The rough shadows took a moment to converse, silent in their furious mimic, perfectly following the wild gestures of their physical companions. It was a near-perfect autumnal Thursday on the side of the mountain. The only deterrent to go outside would be the volatile grousing of the woman.

“We’ve been walking all day. I’m exhausted. We should’ve gone to the public rest stop like I wanted.”

Her figure said Embrace me; her face said Try it and die. Her mouth said more than enough to believe her. She was a striking auburn-haired lady, hips that moved to a symphony, and a henpecked manservant who once agreed to live together, even getting her a gemstone to commemorate a once-considered happy occasion.

“My back hurts. Did you bring enough bullets? Wipe that look of nostalgia off your face.”

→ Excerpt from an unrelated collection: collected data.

(** X17. [GET /convert] answers a request that fails validation with
    status 400 before the service is called: the state is untouched (no
    database access, nothing logged). *)
Theorem controller_convert_rejects_invalid w s req :
  is_nested (query_from req) = false →
  is_nested (query_to req) = false →
  accepted toUpperCase Number req = false →
  ∃ resp, currencyController.convert toUpperCase Number req w s = (Normal resp, s)
          ∧ currencyController.status resp = 400%nat.
Proof.
  unfold accepted. intros Hfrom Hto Hrej.
  autounfold with controller_ops. unfold_service.
  destruct (query_from req) as [|f|]; [|destruct (query_to req) as [|t|]|done];
    cbn in *; try done.
  1,2: destruct (query_to req); cbn in *; try done; eauto.
  destruct (validateCurrencyCode (toUpperCase f)); cbn in *;
    [|rewrite orb_true_r; eauto].
  destruct (validateCurrencyCode (toUpperCase t)); cbn in *;
    [|rewrite orb_true_r; eauto].
  rewrite Hrej; cbn.
  destruct (String.eqb _ "" || String.eqb _ ""); cbn; eauto.
Qed.
Lemma raised_in_step_try_block (image_data : string) (e : py_exception) :
  raised_in_step hash image_data e -> try_block hash image_data = Raise e.
Proof.
  intros [H1 | b H1 H2 | b i H1 H2 H3 | b i r H1 H2 H3 H4
         | b i r c H1 H2 H3 H4 H5 | b i r c a H1 H2 H3 H4 H5 H6
         | b i r c a s H1 H2 H3 H4 H5 H6 H7 | text H1 H2];
    unfold try_block; [unfold mean_text .. | ];
    repeat match goal with
           | H : ?m = _ |- context [bind ?m _] => rewrite H; simpl
           end;
    solve [reflexivity | assumption].
Qed.

Lemma try_block_Raise_inv (image_data : string) (e : py_exception) :
  try_block hash image_data = Raise e -> raised_in_step hash image_data e.
Proof.
  unfold try_block. intros H.
  destruct (mean_text image_data) as [text | e'] eqn:Hmean; simpl in H.
  - eapply Raised_in_lookups; eassumption.
  - injection H as ->. unfold mean_text in Hmean.
    destruct (Base64.b64decode image_data) as [b | ?] eqn:H1; simpl in Hmean;
      [ | injection Hmean as ->; apply Raised_in_b64decode; assumption].
    destruct (Image_open b) as [i | ?] eqn:H2; simpl in Hmean;
      [ | injection Hmean as ->; eapply Raised_in_open; eassumption].
    destruct (Image_resize i (128, 128)) as [r | ?] eqn:H3; simpl in Hmean;
      [ | injection Hmean as ->; eapply Raised_in_resize; eassumption].
    destruct (Image_convert r "RGB") as [c | ?] eqn:H4; simpl in Hmean;
      [ | injection Hmean as ->; eapply Raised_in_convert; eassumption].
    destruct (np_array c) as [a | ?] eqn:H5; simpl in Hmean;
      [ | injection Hmean as ->; eapply Raised_in_array; eassumption].
    destruct (np_batch_scale a) as [s | ?] eqn:H6; simpl in Hmean;
      [ | injection Hmean as ->; eapply Raised_in_scale; eassumption].
    destruct (ndarray_mean s) as [m | ?] eqn:H7; simpl in Hmean;
      [ discriminate | injection Hmean as ->; eapply Raised_in_mean; eassumption].
Qed.

End Handler.

(** C2.  Every exception raised by a step of the prediction (decoding the
    base64 text, opening, resizing and converting the image, building and
    scaling the array, taking the mean, the lookups after the hash) is
    turned into the dictionary of [success: False] and
    ["Disease detection failed: "] followed by the exception's text.  A call
    returns either that dictionary for an exception that was raised, or,
    when no step raised, the complete result with its eight keys. *)
Theorem exceptions_become_failure_record {lib : Imaging} (hash : string -> Z)
        (image_data : string) :
  (forall e, raised_in_step hash image_data e ->
     model_prediction hash image_data
     = [ ("success", PyBool false);
         ("error", PyStr ("Disease detection failed: " ++ exc_str e)) ])
  /\
  ((map fst (model_prediction hash image_data) = result_keys /\
    dict_find (model_prediction hash image_data) "success" = Some (PyBool true) /\
    forall e, ~ raised_in_step hash image_data e)
   \/
   (exists e, raised_in_step hash image_data e /\
      model_prediction hash image_data
      = [ ("success", PyBool false);
          ("error", PyStr ("Disease detection failed: " ++ exc_str e)) ])).
Proof.
  split.
  - intros e He. apply raised_in_step_try_block in He.
    rewrite (model_prediction_Raise hash _ _ He). reflexivity.
  - destruct (try_block hash image_data) as [r | e] eqn:Htry.
    + left. rewrite (model_prediction_Return hash _ _ Htry).
      assert (Hraise : forall e, ~ raised_in_step hash image_data e).
      { intros e He. apply raised_in_step_try_block in He. congruence. }
      unfold try_block in Htry.
      apply bind_Return in Htry as (text & _ & Hr).
      destruct (classify_inv _ _ Hr) as (? & ? & ? & ? & ? & ? & _ & _ & _ & Hshape).
      cbv zeta in Hshape. destruct Hshape as (_ & _ & _ & ->).
      repeat split; [assumption].
    + right. exists e. split.
      * apply try_block_Raise_inv. assumption.
      * rewrite (model_prediction_Raise hash _ _ Htry). reflexivity.
Qed.
Definition setup_gpu_groups (io : faults) (gpu_gids : list Z)
    (fs : gmap string (list ascii)) : outcome :=
  let gid_count := Z.of_nat (length gpu_gids) in
  if gid_count <=? 0 then {| ret := 0; files := fs; calls := [] |}
  else
    match fs !! group_path with
    | None => {| ret := 0; files := fs; calls := [] |}
    | Some content =>
        if fopen_read_fails io then {| ret := -1; files := fs; calls := [] |}
        else if fopen_write_fails io then {| ret := -1; files := fs; calls := [] |}
        else
          let fs1 := <[tmp_path := []]> fs in
          if calloc_fails io then {| ret := -1; files := fs1; calls := [] |}
          else
            let st0 := {| fout := [];
                          found_gids := replicate (length gpu_gids) false;
                          modified_count := 0 |} in
            match scan_loop (S (length content)) gpu_gids content st0 with
            | None => {| ret := -1; files := fs1; calls := [] |}
            | Some st1 =>
                let st2 := append_missing gpu_gids (found_gids st1) st1 in
                let fs2 := <[tmp_path := concat (fout st2)]> fs in
                if (0 <? modified_count st2)%nat then
                  if rename_fails io then
                    {| ret := -1; files := delete tmp_path fs2;
                       calls := [Rename tmp_path group_path; Unlink tmp_path] |}
                  else
                    {| ret := 0;
                       files := <[group_path := concat (fout st2)]> (delete tmp_path fs2);
                       calls := [Rename tmp_path group_path] |}
                else
                  {| ret := 0; files := delete tmp_path fs2; calls := [Unlink tmp_path] |}
            end
    end.

(** *** Vocabulary of the statements *)

(** The first line of a text with its newline, and what follows it. *)
Fixpoint take_line (s : list ascii) : list ascii * list ascii :=
  match s with
  | [] => ([], [])
  | c :: r =>
      if Ascii.eqb c NL then ([c], r)
      else let '(l, rest) := take_line r in (c :: l, rest)
  end.

(** The lines of a text, each with its newline; the last one may lack it. *)
Fixpoint text_lines (s : list ascii) : list (list ascii) :=
  match s with
  | [] => []
  | c :: r =>
      if Ascii.eqb c NL then [c] :: text_lines r
      else match text_lines r with
           | [] => [[c]]
           | l :: ls => (c :: l) :: ls
           end
  end.

(** A text the reader takes in whole lines: no NUL byte, and every line,
    newline included, fits [char line[2048]] with its terminating NUL. *)
Definition readable (s : list ascii) : Prop :=
  Forall (fun c => c <> NUL) s /\
  Forall (fun l => (length l < LINE_SIZE)%nat) (text_lines s).

(** The fields of [s] between occurrences of [sep]. *)
Fixpoint split_on (sep : ascii) (s : list ascii) : list (list ascii) :=
  match s with
  | [] => [[]]
  | c :: r =>
      if Ascii.eqb c sep then [] :: split_on sep r
      else match split_on sep r with
           | [] => [[c]]
           | f :: fs => (c :: f) :: fs
           end
  end.

(** A line without its newline. *)
Fixpoint chomp (l : list ascii) : list ascii :=
  match l with
  | [] => []
  | c :: r =>
      match r with
      | [] => if Ascii.eqb c NL then [] else [c]
      | _ :: _ => c :: chomp r
      end
  end.

(** The bytes of [s] before the first [sep], and what follows that [sep]. *)
Fixpoint before (sep : ascii) (s : list ascii) : list ascii :=
  match s with
  | [] => []
  | c :: r => if Ascii.eqb c sep then [] else c :: before sep r
  end.

Fixpoint after (sep : ascii) (s : list ascii) : option (list ascii) :=
  match s with
  | [] => None
  | c :: r => if Ascii.eqb c sep then Some r else after sep r
  end.

(** The name, password and GID fields of a line with at least three colons,
    and what follows its third colon. *)
Definition parse_record (body : list ascii)
  : option (list ascii * list ascii * list ascii * list ascii) :=
  match after COLON body with
  | Some p1 =>
      match after COLON p1 with
      | Some p2 =>
          match after COLON p2 with
          | Some p3 => Some (before COLON body, before COLON p1, before COLON p2, p3)
          | None => None
          end
      | None => None
      end
  | None => None
  end.

(** The third colon-delimited field of a line, when it has one. *)
Definition gid_field (l : list ascii) : option (list ascii) :=
  nth_error (split_on COLON (chomp l)) 2.

(** The GID a field denotes for the comparison with a probed GID. *)
Definition gid_of_field (f : list ascii) : Z := to_gid_t (atoi f).

(** [u] is a whole-word member of the comma-separated list [users]. *)
Definition member (u users : list ascii) : Prop := In u (split_on COMMA users).

(** A group record [name:pw:gid:users] with or without its newline. *)
Definition record_line (name pw gidf users eol : list ascii) : list ascii :=
  name ++ [COLON] ++ pw ++ [COLON] ++ gidf ++ [COLON] ++ users ++ eol.

Definition plain (sep : ascii) (f : list ascii) : Prop :=
  Forall (fun c => c <> sep /\ c <> NL) f.

(** The content of /etc/group after a run without injected failures. *)
Definition group_after (gpu_gids : list Z) (fs : gmap string (list ascii))
  : option (list ascii) :=
  files (setup_gpu_groups no_faults gpu_gids fs) !! group_path.

Definition renamed (gpu_gids : list Z) (fs : gmap string (list ascii)) : Prop :=
  In (Rename tmp_path group_path) (calls (setup_gpu_groups no_faults gpu_gids fs)).

(** The state the read loop starts from. *)
Definition scan_start (gpu_gids : list Z) : scan_state :=
  {| fout := []; found_gids := replicate (length gpu_gids) false; modified_count := 0 |}.

(** What a run writes to /etc/group.tmp, one entry per [fputs] or [fprintf]:
    the read loop's entries first, then the appended records. *)
Definition written (gpu_gids : list Z) (content : list ascii) : list (list ascii) :=
  match scan_loop (S (length content)) gpu_gids content (scan_start gpu_gids) with
  | Some st1 => fout (append_missing gpu_gids (found_gids st1) st1)
  | None => []
  end.

(** What the loop body prints for a line, the index it marks, whether it
    counts a modification. *)
Definition line_text (gpu_gids : list Z) (l : list ascii) : list ascii :=
  match line_action_of gpu_gids l with Modified _ t => t | Unmodified _ => l end.

Definition line_idx (gpu_gids : list Z) (l : list ascii) : option nat :=
  match line_action_of gpu_gids l with Modified i _ => Some i | Unmodified o => o end.

Definition line_modified (gpu_gids : list Z) (l : list ascii) : bool :=
  match line_action_of gpu_gids l with Modified _ _ => true | Unmodified _ => false end.

Definition mark (found : list bool) (o : option nat) : list bool :=
  match o with Some i => <[i := true]> found | None => found end.

(** The probed GIDs whose [found_gids] entry is still 0. *)
Fixpoint missing (gpu_gids : list Z) (found : list bool) : list Z :=
  match gpu_gids, found with
  | g :: gs, f :: fs => if f then missing gs fs else g :: missing gs fs
  | _, _ => []
  end.

(** The [found_gids] array after the read loop has seen the lines [ls]. *)
Definition found_after (gpu_gids : list Z) (ls : list (list ascii)) : list bool :=
  fold_left mark (map (line_idx gpu_gids) ls) (replicate (length gpu_gids) false).

(** The user list with root added, as the two [fprintf] formats build it. *)
Definition add_root (users : list ascii) : list ascii :=
  match users with
  | [] => ROOT
  | _ :: _ => users ++ COMMA :: ROOT
  end.

(** A decimal digit character. *)
Definition is_digit (c : ascii) : Prop := exists d, 0 <= d < 10 /\ c = digit_char d.

(** A line with its newline. *)
Definition complete (l : list ascii) : Prop :=
  exists body, l = body ++ [NL] /\ Forall (fun c => c <> NL) body.

(** A text that is empty or ends in a newline. *)
Definition terminated (s : list ascii) : Prop := s = [] \/ exists s', s = s' ++ [NL].

(** An /etc/group a run can rewrite and read again: no NUL byte, the last
    line terminated, every line short enough to take [,root] and still fit
    the reader's buffer. *)
Definition well_formed_group (s : list ascii) : Prop :=
  Forall (fun c => c <> NUL) s /\ terminated s /\
  Forall (fun l => (length l + 5 < LINE_SIZE)%nat) (text_lines s).

(** An entry a run leaves alone when it reads it as a line. *)
Definition settled (gids : list Z) (e : list ascii) : Prop :=
  line_modified gids e = false /\ complete e /\ (length e < LINE_SIZE)%nat /\
  Forall (fun c => c <> NUL) e.

(** The decimal digits of a GID, and its record as the spec writes it. *)
Definition decimal (n : Z) : list ascii := dec_digits 10 n [].
Definition group_record (g : Z) : list ascii :=
  s2l "gpu_" ++ decimal g ++ s2l ":x:" ++ decimal g ++ s2l ":root" ++ [NL].

(** The file a run leaves at /etc/group is the concatenation of the
    entries written. *)
Definition output_entries (gpu_gids : list Z) (fs : gmap string (list ascii))
    (content : list ascii) : Prop :=
  group_after gpu_gids fs = Some (concat (written gpu_gids content)).

(** The lines of the file a run leaves at /etc/group. *)
Definition lines_after (gpu_gids : list Z) (fs : gmap string (list ascii))
  : list (list ascii) :=
  match group_after gpu_gids fs with
  | Some out => text_lines out
  | None => []
  end.

(** The rewrite rule, the append rule and the rename rule of the Hardware
    Bridge, for the probed GIDs [gpu_gids] and an /etc/group holding
    [content]: line [i] of the input against line [i] of the output, and
    the lines of the output after the last input line.  A line falls under
    the rewrite rule when it has a third colon, and its GID is its third
    field as [atoi] reads it, converted to [gid_t]. *)
Definition rewrite_rule (gpu_gids : list Z) (fs : gmap string (list ascii))
    (content : list ascii) : Prop :=
  forall i g name pw gidf users eol,
    text_lines content !! i = Some (record_line name pw gidf users eol) ->
    plain COLON name -> plain COLON pw -> plain COLON gidf ->
    Forall (fun c => c <> NL) users -> eol = [] \/ eol = [NL] ->
    In g gpu_gids -> gid_of_field gidf = g -> ~ member ROOT users ->
    lines_after gpu_gids fs !! i = Some (record_line name pw gidf (add_root users) [NL]).

Definition append_for (gpu_gids : list Z) (fs : gmap string (list ascii))
    (content : list ascii) (g : Z) : Prop :=
  In g gpu_gids ->
  (forall l f, In l (text_lines content) -> gid_field l = Some f -> gid_of_field f <> g) ->
  In (group_record g) (drop (length (text_lines content)) (lines_after gpu_gids fs)).

Definition append_rule (gpu_gids : list Z) (fs : gmap string (list ascii))
    (content : list ascii) : Prop :=
  forall g, append_for gpu_gids fs content g.

Definition rename_rule (gpu_gids : list Z) (fs : gmap string (list ascii))
    (content : list ascii) : Prop :=
  renamed gpu_gids fs <->
  (exists i l, text_lines content !! i = Some l /\ lines_after gpu_gids fs !! i <> Some l) \/
  drop (length (text_lines content)) (lines_after gpu_gids fs) <> [].

Definition reconciliation (gpu_gids : list Z) (fs : gmap string (list ascii))
    (content : list ascii) : Prop :=
  rewrite_rule gpu_gids fs content /\ append_rule gpu_gids fs content /\
  rename_rule gpu_gids fs content.

(** The frame rule: a line that has no third field, or whose third field is
    no probed GID, is line [i] of the output as it is line [i] of the
    input; and a line of the output that differs from the input line of its
    place stands for a record of a probed GID that lacks root. *)
Definition frame_rule (gpu_gids : list Z) (fs : gmap string (list ascii))
    (content : list ascii) : Prop :=
  (forall i l,
      text_lines content !! i = Some l ->
      (gid_field l = None \/
       exists f, gid_field l = Some f /\ ~ In (gid_of_field f) gpu_gids) ->
      lines_after gpu_gids fs !! i = Some l) /\
  (forall i l,
      text_lines content !! i = Some l ->
      lines_after gpu_gids fs !! i <> Some l ->
      exists name pw gidf users eol,
        l = record_line name pw gidf users eol /\
        plain COLON name /\ plain COLON pw /\ plain COLON gidf /\
        In (gid_of_field gidf) gpu_gids /\ ~ member ROOT users).

(** Running twice: the second run leaves the files as the first did, and
    does not rename. *)
Definition second_run_idle (gpu_gids : list Z) (fs : gmap string (list ascii)) : Prop :=
  let fs1 := files (setup_gpu_groups no_faults gpu_gids fs) in
  files (setup_gpu_groups no_faults gpu_gids fs1) = fs1 /\
  ~ renamed gpu_gids fs1.

(** The shape of a line of a text: a body without newline, then the
    newline or the end of the text. *)
Definition line_shape (l : list ascii) : Prop :=
  exists body eol, l = body ++ eol /\ Forall (fun c => c <> NL) body /\
                   (eol = [] \/ eol = [NL]).

(** [at_start || prev_comma] in [has_user]. *)
Definition boundary (prev : option ascii) : bool :=
  match prev with None => true | Some d => Ascii.eqb d COMMA end.

(** Sample files: a record of 2052 bytes; a line of 2055 bytes whose bytes
    2048 to 2054 read [b:x:44:]; a small file; a file whose only line has no
    newline. *)
Definition long_record : list ascii :=
  record_line (s2l "video") (s2l "x") (s2l "44") (replicate 2040 "a"%char) [NL].
Definition long_other : list ascii :=
  s2l "x:y:1:" ++ replicate 2041 "a"%char ++ s2l "b:x:44:" ++ [NL].
Definition small_group : list ascii :=
  s2l "video:x:44:" ++ [NL] ++ s2l "audio:x:29:pulse" ++ [NL].
Definition unterminated_group : list ascii := s2l "a:x:1:".

(** Sample files with a NUL byte: a record whose user list has one, and a
    line without colons. *)
Definition nul_record : list ascii :=
  record_line (s2l "video") (s2l "x") (s2l "44") (s2l "al" ++ [NUL] ++ s2l "ice") [NL].
Definition nul_line : list ascii := s2l "ab" ++ [NUL] ++ s2l "cd" ++ [NL].
(** detectron2's [instances_to_coco_json]: one dict per instance, with the
    box converted from corners to corner, width and height. *)
Definition to_coco_json (instances : list Prediction) (img_id : Z)
    : list (gmap string JSON) :=
  map (λ p,
         let '(x1, y1, x2, y2) := pred_box p in
         let result : gmap string JSON :=
           {[ "image_id" := JInt img_id;
              "category_id" := JInt (pred_class p);
              "bbox" := JList [JNum x1; JNum y1; JNum (x2 - x1)%Qc; JNum (y2 - y1)%Qc];
              "score" := JNum (score p) ]} in
         match pred_mask p with
         | Some (h, w, counts) =>
             <["segmentation" :=
                 JDict [("size", JList [JInt h; JInt w]); ("counts", JStr counts)]]> result
         | None => result
         end)
      instances.

Definition is_space (c : ascii) : bool :=
  bool_decide (c = " "%char ∨ c = "009"%char ∨ c = "010"%char ∨ c = "013"%char).

Definition lower (c : ascii) : ascii :=
  let n := N_of_ascii c in
  if ((65 <=? n) && (n <=? 90))%N then ascii_of_N (n + 32) else c.

Fixpoint squeeze (cs : list ascii) : list ascii :=
  match cs with
  | [] => []
  | c :: rest =>
      match rest with
      | d :: _ => if is_space c && is_space d then squeeze rest else c :: squeeze rest
      | [] => [c]
      end
  end.

Fixpoint lstrip (cs : list ascii) : list ascii :=
  match cs with
  | [] => []
  | c :: rest => if is_space c then lstrip rest else cs
  end.

(** Modelled from the spec: [clean_words_or_phrase] of detrex.data.datasets,
    which is not among the sources.  Section 4.1: cleaning removes leading
    and trailing whitespace and normalises punctuation and casing artifacts
    (stray periods, extra spaces) without altering word order. *)
Definition clean (name : string) : string :=
  let cs := list_ascii_of_string name in
  let cs := filter (λ c, c ≠ "."%char) cs in
  let cs := map lower cs in
  let cs := squeeze cs in
  string_of_list_ascii (rev (lstrip (rev (lstrip cs)))).

Section Detector.
(** The networks and the renderer are opaque: the raw scored detections
    of the model, the mask of SAM2 for one box, and the drawing. *)
Context {Model SamModel : Type}.
Variable detect : Model → Image → list string → list Prediction.
Variable segment : SamModel → Image → Qc * Qc * Qc * Qc → Z * Z * string.
Variable render : Image → list string → list Prediction → Image.

Definition with_mask (sam : SamModel) (image : Image) (p : Prediction) : Prediction :=
  {| pred_box := pred_box p;
     score := score p;
     pred_class := pred_class p;
     pred_mask := Some (segment sam image (pred_box p)) |}.

(** Modelled from the spec: [OVDINODemo.run_on_image] of demo/predictors.py,
    which is not among the sources.  Sections 4.2-4.4 and the glossary: the
    detector returns scored predictions; the threshold supplied per call
    is the minimum score a prediction needs to be returned; when
    segmentation is requested and its model is available every kept
    prediction receives a mask, box and score unchanged, and otherwise the
    toggle is inert; an image that cannot be processed is a request-level
    error. *)
Definition spec_run_on_image (demo : OVDINODemo Model SamModel) (image : ndarray)
    (category_names : list string) (score_thr : Qc) (with_segmentation : bool)
    : Py.exn + (gmap string (list Prediction) * Image) :=
  match image with
  | NdObject => inl (Py.External "inference failure")
  | NdPixels px =>
      let instances :=
        filter (λ p, (score_thr ≤ score p)%Qc) (detect (model demo) px category_names) in
      let instances :=
        match with_segmentation, sam_predictor demo with
        | true, Some sam => map (with_mask (sam_model sam) px) instances
        | _, _ => instances
        end in
      inr ({[ "instances" := instances ]}, render px category_names instances)
  end.

(** Number of predictions a call returned (none when it raised). *)
Definition num_predictions (r : Py.exn + (gmap string (list Prediction) * Image)) : nat :=
  match r with
  | inr (predictions, _) => length (default [] (predictions !! "instances"))
  | inl _ => 0
  end.
End Detector.

(** Collaborators whose detector wrapper is the one modelled above and
    whose cleaner is [clean]: configurations and models are names, loading
    the checkpoint succeeds when [ckpt_ok], the serialiser is [to_coco_json]. *)
Definition collaborators (sam2_available ckpt_ok : bool)
    (detect : string → Image → list string → list Prediction)
    (segment : string → Image → Qc * Qc * Qc * Qc → Z * Z * string)
    (render : Image → list string → list Prediction → Image) : Collaborators := {|
  Config := string;
  Model := string;
  SamModel := string;
  Instances := list Prediction;
  LazyConfig_load := λ path, inr path;
  LazyConfig_apply_overrides := λ cfg _, inr cfg;
  instantiate := λ cfg, inr cfg;
  model_to := λ m _, inr m;
  checkpointer_load := λ m _,
    if ckpt_ok then inr (m +:+ " (loaded)") else inl (Py.External "checkpoint not found");
  model_eval := λ m, m;
  SAM2_AVAILABLE := sam2_available;
  build_sam2 := λ cfg _, inr cfg;
  thing_classes := λ _, inr ["person"; "bicycle"; "car"];
  clean_words_or_phrase := clean;
  run_on_image := spec_run_on_image detect segment render;
  instances_to_coco_json := to_coco_json;
|}.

He needed her to shut up. Cowering worked well, but it was his wife’s birthday. He wanted to bring her out of it, like every year. Yet for the past five years, he failed again and more. Once, he had been a young man of sixteen, but her nagging lips (which had brought him to fall for her) aged him prematurely. His once flowing brown hair turned ashen, his eyes no longer sparkled with buoyancy, the smoothest skin in high school looked even worse than Jeremy Finklemeyer on picture day.

“There’s only six bullets in here. What more could I expect of you?”

Worst above his other grievances, no one would believe him when he said he was only twenty-five. If he were to be reborn (and he prayed he wouldn’t), he hoped he’d remember to never marry his high school sweetheart.

“You need to do it. My eyes hurt too much.”

“Yes’m.”

She pulled out a soothing lotion and rubbed it on her feisty yet milk-kissed arms.

“Augh. I’m beat.”

She brushed aside her hair and pressed more lotion into her skin. She opened her mouth; rather, she finally closed her mouth and immediately opened it, only for nothing to escape.

“What?”

“What what?”

“You wanted to say something?”

“Oh, it’s nothing.”

It had to be something. She was loud (though never a screamer) and honest and never one to shut up. This was a breakthrough. A kind emotion might be hiding. He couldn’t press her, lest she bottle it up entirely.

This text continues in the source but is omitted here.